While many writers speak of shoes and ships and sealing wax, of cabbages and kings, leave it to that consummate pro, Ed McBain to get it exactly right. In McBain’s newest, Money, Money, Money (Simon & Schuster; $25.00; 269 pages) the detectives of the 87thPrecinct catch a case in which a woman’s body has been thrown into the lion’s cage at the Zoo.  Grizzly sight; and not bad enough of itself; one of her legs has landed some distance away, giving the88th Precinct ( and Fat Ollie Weeks) jurisdiction over it.

 The 87th's Steve Carella and Fat Ollie share the jurisdiction over the corpse.  It is Christmas in the city, but it isn’t the giving season.  A retired Gulf War pilot, a careless second-story man, a shady pair of Secret Service types are all in town, chasing a large amount of cash.  Then there is a trash can stuffed with a book salesman carrying a  P-38 Walther and a wad of big bills. The bills and the salesman lead Carella and Ollie to Wadsworth & Dodds, a respected small publisher, which is good news  to Fat Ollie who is working on a police novel he’s sure will be a best seller.

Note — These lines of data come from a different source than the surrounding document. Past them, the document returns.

(* ===== verification/UrlEncode.v ===== *)
(** * Percent encoding ([utils/url_encode.cpp])

    [UrlEncodeBase] and [UrlUnencodeBase] with both of their passes, the [%02X]
    conversion of the encoder and the [%hx] conversion of the decoder (which, as
    the C standard defines it, skips white space, takes an optional sign and an
    optional [0x], and stops at the first character that is no digit). *)
From S2P Require Import Prelude.

Open Scope Z_scope.


(** [utils/url_encode.cpp:19-23 PlusEncode] *)
Inductive PlusEncode := PlusNo | PlusYes.

(** Character comparisons are on [char]; the characters above 127 are negative
    there and fail every test, as they do here.
    [utils/url_encode.cpp:25-38 RequiresPercentEncoding] *)
Definition RequiresPercentEncoding (ch : ascii) : bool :=
  let x := byteZ ch in
  if ((0x41 <=? x) && (x <=? 0x5A)) || ((0x61 <=? x) && (x <=? 0x7A))
     || ((0x30 <=? x) && (x <=? 0x39))
     || (x =? 0x2D) || (x =? 0x5F) || (x =? 0x2E) || (x =? 0x7E)
  then false else true.

Definition hex_digit (n : Z) : ascii :=
  nth (Z.to_nat n) (B "0123456789ABCDEF") "0"%char.

(** [snprintf("%02X", (unsigned char)c)] *)
Definition hex2 (c : ascii) : str := [hex_digit (byteZ c / 16); hex_digit (byteZ c mod 16)].

(** [utils/url_encode.cpp:40-76 UrlEncodeBase] *)
Fixpoint UrlEncodeBase (plus : PlusEncode) (unencoded : str) : str :=
  match unencoded with
  | [] => []
  | c :: rest =>
      (if negb (RequiresPercentEncoding c) then [c]
       else match plus with
            | PlusYes => if decide (c = " "%char) then ["+"%char] else "%"%char :: hex2 c
            | PlusNo => "%"%char :: hex2 c
            end) ++ UrlEncodeBase plus rest
  end.

(** [isspace] in the C locale. *)
Definition isspace (c : ascii) : bool :=
  let x := byteZ c in (x =? 0x20) || ((0x09 <=? x) && (x <=? 0x0D)).

Definition hex_value (c : ascii) : option Z :=
  let x := byteZ c in
  if (0x30 <=? x) && (x <=? 0x39) then Some (x - 0x30)
  else if (0x41 <=? x) && (x <=? 0x46) then Some (x - 0x37)
  else if (0x61 <=? x) && (x <=? 0x66) then Some (x - 0x57)
  else None.

Fixpoint skip_spaces (s : str) : str :=
  match s with c :: r => if isspace c then skip_spaces r else s | [] => [] end.

(** The C string in [buf]: up to its NUL. *)
Fixpoint c_string (s : str) : str :=
  match s with c :: r => if decide (c = ascii_of_N 0) then [] else c :: c_string r | [] => [] end.

(** The digits read so far ([Some]: at least one), and where the scan stops. *)
Fixpoint hex_digits (s : str) (acc : option Z) : option Z :=
  match s with
  | c :: r => match hex_value c with
              | Some v => hex_digits r (Some (16 * default 0 acc + v))
              | None => acc
              end
  | [] => acc
  end.

(** [sscanf(buf, "%hx", &ch) == 1]: the value stored in [ch], a [short].
    A bare "0x" is the prefix of a number but no number: a matching failure. *)
Definition scan_hx (buf : str) : option Z :=
  let s := skip_spaces (c_string buf) in
  let '(neg, s) := match s with
                   | c :: r => if decide (c = "-"%char) then (true, r)
                               else if decide (c = "+"%char) then (false, r) else (false, s)
                   | [] => (false, s) end in
  let s := match s with
           | z :: x :: r => if decide (z = "0"%char) then
                              if decide (x = "x"%char \/ x = "X"%char) then r else s
                            else s
           | _ => s end in
  match hex_digits s None with
  | Some v => Some (if neg : bool then - v else v)
  | None => None
  end.

(** First pass of the decoder: each [%] is followed by two characters.
    [utils/url_encode.cpp:85-110 UrlUnencodeBase] *)
Fixpoint escapes_complete (s : str) : bool :=
  match s with
  | [] => true
  | c :: r =>
      if decide (c = "%"%char) then
        match r with _ :: _ :: r' => escapes_complete r' | _ => false end
      else escapes_complete r
  end.

(** Second pass: decode.  [static_cast<char>(ch)] keeps the low byte.
    [utils/url_encode.cpp:114-146 UrlUnencodeBase] *)
Fixpoint unencode_loop (s : str) : option str :=
  match s with
  | [] => Some []
  | c :: r =>
      if decide (c = "%"%char) then
        match r with
        | b0 :: b1 :: r' =>
            match scan_hx [b0; b1] with
            | Some ch => option_map (cons (Zbyte ch)) (unencode_loop r')
            | None => None
            end
        | _ => None
        end
      else if decide (c = "+"%char) then option_map (cons " "%char) (unencode_loop r)
      else if RequiresPercentEncoding c then None
      else option_map (cons c) (unencode_loop r)
  end.

(** [utils/url_encode.cpp:77-147 UrlUnencodeBase] *)
Definition UrlUnencodeBase (encoded : str) : option str :=
  if escapes_complete encoded then unencode_loop encoded else None.

(** [utils/url_encode.cpp:154-164 percent] *)
Definition percent_Encode (s : str) : str := UrlEncodeBase PlusNo s.
(** [utils/url_encode.cpp:159-164 percent] *)
Definition percent_Decode (s : str) : option str := UrlUnencodeBase s.
(** [utils/url_encode.cpp:167-171 percent_plus] *)
Definition percent_plus_Encode (s : str) : str := UrlEncodeBase PlusYes s.
(** [utils/url_encode.cpp:173-179 percent_plus] *)
Definition percent_plus_Decode (s : str) : option str := UrlUnencodeBase s.

(** ** One character *)

(** A character that stands for itself in an encoded string. *)
Definition plain (c : ascii) : Prop :=
  RequiresPercentEncoding c = false.

Lemma plain_not_special c : plain c -> c <> "%"%char /\ c <> "+"%char /\ c <> "&"%char
  /\ c <> "="%char /\ c <> "?"%char /\ c <> "#"%char.
Proof. unfold plain. by_all_bytes c. Qed.

Lemma scan_hex2 c : option_map Zbyte (scan_hx (hex2 c)) = Some c.
Proof. by_all_bytes c. Qed.

Lemma hex2_plain c : Forall plain (hex2 c).
Proof.
  assert (forallb (fun c => negb (RequiresPercentEncoding c)) (hex2 c) = true) as H
    by by_all_bytes c.
  apply List.Forall_forall. intros x Hx. rewrite forallb_forall in H.
  specialize (H x Hx). unfold plain. by destruct (RequiresPercentEncoding x).
Qed.

(** The encoding of one character. *)
Definition enc1 (plus : PlusEncode) (c : ascii) : str := UrlEncodeBase plus [c].

Lemma UrlEncodeBase_cons plus c s :
  UrlEncodeBase plus (c :: s) = enc1 plus c ++ UrlEncodeBase plus s.
Proof. unfold enc1. simpl. by rewrite app_nil_r. Qed.

Lemma UrlEncodeBase_app plus s1 s2 :
  UrlEncodeBase plus (s1 ++ s2) = UrlEncodeBase plus s1 ++ UrlEncodeBase plus s2.
Proof.
  induction s1 as [|c s1 IH]; [done|]. rewrite <-app_comm_cons, !UrlEncodeBase_cons, IH.
  apply app_assoc.
Qed.

(** The three forms of an encoded character. *)
Lemma enc1_cases plus c :
  (plain c /\ enc1 plus c = [c])
  \/ (c = " "%char /\ plus = PlusYes /\ enc1 plus c = ["+"%char])
  \/ enc1 plus c = "%"%char :: hex2 c.
Proof.
  unfold enc1, plain. simpl. rewrite app_nil_r.
  destruct (RequiresPercentEncoding c); simpl; [|auto].
  destruct plus; [auto|]. case_decide; auto.
Qed.

Lemma escapes_complete_enc1 plus c s :
  escapes_complete (enc1 plus c ++ s) = escapes_complete s.
Proof.
  destruct (enc1_cases plus c) as [[Hp ->]|[(-> & -> & ->)| ->]]; [|done|done].
  apply plain_not_special in Hp as [? _]. simpl. by rewrite decide_False.
Qed.

Lemma unencode_enc1 plus c s :
  unencode_loop (enc1 plus c ++ s) = option_map (cons c) (unencode_loop s).
Proof.
  destruct (enc1_cases plus c) as [[Hp ->]|[(-> & -> & ->)| ->]].
  - pose proof (plain_not_special c Hp) as (? & ? & _). simpl.
    rewrite !decide_False by done. by rewrite Hp.
  - done.
  - pose proof (scan_hex2 c) as H. simpl in *.
    unfold hex2 in H. destruct (scan_hx _) as [v|]; [|done].
    by simplify_eq/=.
Qed.

(** ** Properties *)

(** Decoding inverts encoding, for every byte string and in both the query
    ([percent]) and the form ([percent_plus]) variant. *)
Theorem unencode_encode plus s : UrlUnencodeBase (UrlEncodeBase plus s) = Some s.
Proof.
  unfold UrlUnencodeBase.
  assert (escapes_complete (UrlEncodeBase plus s) = true) as ->.
  { induction s as [|c s IH]; [done|]. by rewrite UrlEncodeBase_cons, escapes_complete_enc1. }
  induction s as [|c s IH]; [done|]. by rewrite UrlEncodeBase_cons, unencode_enc1, IH.
Qed.

(** What the encoder writes is made of unreserved characters, percent signs and
    (form variant only) plus signs: no query or path separator survives, so the
    pieces of a query assembled from encoded values cannot be confused. *)
Theorem encode_charset plus s c :
  In c (UrlEncodeBase plus s) ->
  plain c \/ c = "%"%char \/ (c = "+"%char /\ plus = PlusYes).
Proof.
  induction s as [|x s IH]; [done|]. rewrite UrlEncodeBase_cons, in_app_iff.
  intros [H|H]; [|auto].
  destruct (enc1_cases plus x) as [[Hp E]|[(-> & -> & E)|E]]; rewrite E in H; simpl in H.
  - destruct H as [<-|[]]; auto.
  - destruct H as [<-|[]]; auto.
  - destruct H as [<-|H]; [auto|]. left.
    pose proof (hex2_plain x) as F. rewrite List.Forall_forall in F. auto.
Qed.

Lemma encode_charset_witness :
  In "%"%char (UrlEncodeBase PlusNo (B "a b&c")) /\
  (plain "%" \/ "%"%char = "%"%char \/ ("%"%char = "+"%char /\ PlusNo = PlusYes)).
Proof.
  assert (H : In "%"%char (UrlEncodeBase PlusNo (B "a b&c"))) by (vm_compute; tauto).
  split; [exact H|exact (encode_charset PlusNo (B "a b&c") "%"%char H)].
Defined.

(** An escape the decoder takes although it is no pair of hexadecimal digits:
    [%hx] stops at the [g] and returns 1. *)
Example decode_accepts_bad_escape : percent_Decode (B "%1g") = Some [ascii_of_N 1].
Proof. reflexivity. Qed.
Example decode_accepts_negative_escape : percent_Decode (B "%-1") = Some [ascii_of_N 255].
Proof. reflexivity. Qed.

 Others looking for the cash stash include Nikmaddu Zazour,  Mahmoud Gharib and Jassim, who looked like a pit viper.  The world was expanding; no need for a bomb in the World Trade Center, when one could commit small acts of terror, such as leaving a small bomb in a  movie.  Or leaving a satchel under an orchestra seat at Clarendon Hall on the night Svi Cohen would be soloing, the Big Jew playing  his accursed Zionist fiddle?  Nikmaddu had himself worked with Osama binLaden on the Dhahran bombing attack in which nineteen U.S. servicemen were killed.  All Nikmaddu wanted was nothing less than the withdrawal of all U. S. and western countries from Arab or Moslem countries and he had the funds to pursue this dream.  And they’re off, all of them chasing the Money, Money, Money being supplied to make this state of affairs happen.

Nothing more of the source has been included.